Kinases are enzymes that play a crucial role in cell communication and in the regulation of various functions in our body. Their main function is to transfer a phosphate group from a molecule called adenosine triphosphate (ATP) to other molecules, such as proteins. This functions as a switch, since passing the phosphate can “activate” or “inactivate” the modified protein, depending on each case. These signaling pathways are like “communication pathways” that allow cells to respond to external or internal stimuli.

The Chemical Biology of Regulatory Mechanisms group, led by Ricardo M. Biondi, has been studying for years the structure of PDK1, a protein kinase that plays a fundamental role in cell signaling and is closely linked to cell growth and survival. It is known that PDK1 has many substrates -or proteins- that it activates through this signaling pathway, and that in many types of cancer this pathway is potentiated, helping cancer cells to continue growing and surviving uncontrollably.

Members of the Chemical Biology of Regulatory Mechanisms group (from left to right): Ricardo Biondi, Alejandro Leroux, Mariana Sacerdoti, Macarena Acebedo and Lissy Gross.

As a result, AKT, one of the substrates that PDK1 activates and which is part of this signaling pathway, began to be studied. It was learned that if it is turned off, it can induce death in cancer cells, because they stop receiving the growth signal. The challenge then is how to turn off AKT: “It is very difficult to make a drug that turns off only one of the proteins, and if you turn off all of them, you can trigger toxic processes and the sometimes very harmful side effects”, said Mariana Sacerdoti, doctoral fellow and first author of the paper.

Discovering the structure

In this work they focused on studying PDK1 in its entirety: “Studying the structure of whole proteins (what they are like) is very difficult when they have two domains – something like two parts – as in this case, because you have to use different techniques and they are very complex”, explained Sacerdoti.

PDK1 has a kinase domain, which adds phosphate to substrates, and also a PH domain, whose function is to bind a lipid (PIP3) to the cell membrane. 

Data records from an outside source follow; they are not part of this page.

Lemma Scan_run env w tableName current :
  let input := {|
    Scan_TableName := tableName;
    FilterExpression := "EffectiveAfter <= :d and Locking = :l";
    Scan_ExpressionAttributeValues :=
      [(":d", AttrS (gotime.Format current unixFormat)); (":l", AttrBOOL false)] |} in
  conn.Scan env w input
  = match fault env w (scanCall tableName current) with
    | Some e => (Err e, record w (scanCall tableName current) (Some e))
    | None =>
        (Ok {| Items := List.filter (dueItem current) (map_to_list (table w)).*2 |},
         record w (scanCall tableName current) None)
    end.
Proof.
  intros input. unfold conn.Scan. fold (scanCall tableName current).
  destruct (fault env w _); [reflexivity|].
  change (parseCondition (FilterExpression input))
    with (Some (CondAnd (CondLe "EffectiveAfter" ":d") (CondEq "Locking" ":l"))).
  cbn [mbind option_bind].
  rewrite (mark_items _ _ _ (dueItem current)) by reflexivity.
  now rewrite filter_marked.
Qed.

Lemma filter_Permutation {A} (f : A -> bool) (l l' : list A) :
  Permutation l l' -> Permutation (List.filter f l) (List.filter f l').
Proof.
  induction 1 as [|x l l' _ IH|x y l|l l' l'' _ IH1 _ IH2]; cbn [List.filter].
  - constructor.
  - destruct (f x); [now constructor|assumption].
  - destruct (f x), (f y); try reflexivity. constructor.
  - now transitivity (List.filter f l').
Qed.

Lemma filter_encode current reqs :
  gotime.wellformed current = true ->
  Forall (fun req => wellformedRequest req = true) reqs ->
  List.filter (dueItem current) (encode <$> reqs)
  = encode <$> List.filter (due current) reqs.
Proof.
  intros Hc. induction 1 as [|req reqs Hwf _ IH]; [reflexivity|].
  cbn [fmap list_fmap List.filter].
  rewrite dueItem_encode; [|assumption|].
  2:{ unfold wellformedRequest in Hwf. now apply andb_true_iff in Hwf as [_ ?]. }
  destruct (due current req); cbn [fmap list_fmap]; now rewrite IH.
Qed.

Using an interdisciplinary approach that included structural, bioinformatics and chemical biology techniques, the research group discovered what 3D form PDK1 takes when it does not phosphorylate AKT (i.e. does not activate it), but does activate other substrates. This mechanism is crucial not only because it indicates that it is possible to ‘turn off’ a single protein that is so relevant in cancer, but also because they found a molecule with which they could stabilize this conformation, achieving a selective inhibition of PDK1 substrate.

Cover of the journal Science Signaling. The figure shows two models of the structure of PDK1 alone (top) or with a compound (bottom) according to the results of a technique called SEC-SAXS.

“We are not inhibiting the kinase in its entirety, but we were able to inhibit only a small part: the activation of this substrate, while all its other functions that are so important for cell communication were preserved. This is the first time that this way of substrate-selective inhibition of PDK1 with respect to AKT has been described”, added Mariana.

So, through chemical biology techniques they were able to selectively block PDK1, to study a protein with two domains in solution in order to extract information from the structure and relate it to a functional consequence: it cannot activate its substrate when it is in the specific conformation they discovered.

In many types of cancer this signaling pathway is seen to be “more turned on” and PDK1 is one of the poles within this pathway. In summary, given that PDK1 activates several kinases that promote cell growth and survival, these results may provide ways to selectively manipulate PDK1 activity for future cancer treatments.

Lissy Gross and Alejandro Leroux from IBioBA; Sebastián Klinke from IIBBA; Mariela Bollini, Pedro Aramendía and Victoria Cappellari from CIBION, as well as foreign researchers from different international institutions such as the Frankfurt University Clinic, the European Molecular Biology Laboratory (EMBL), the University of Oxford, the University of Pittsburgh and the University of Singapore also participated in this study, which was highly interdisciplinary and collaborative.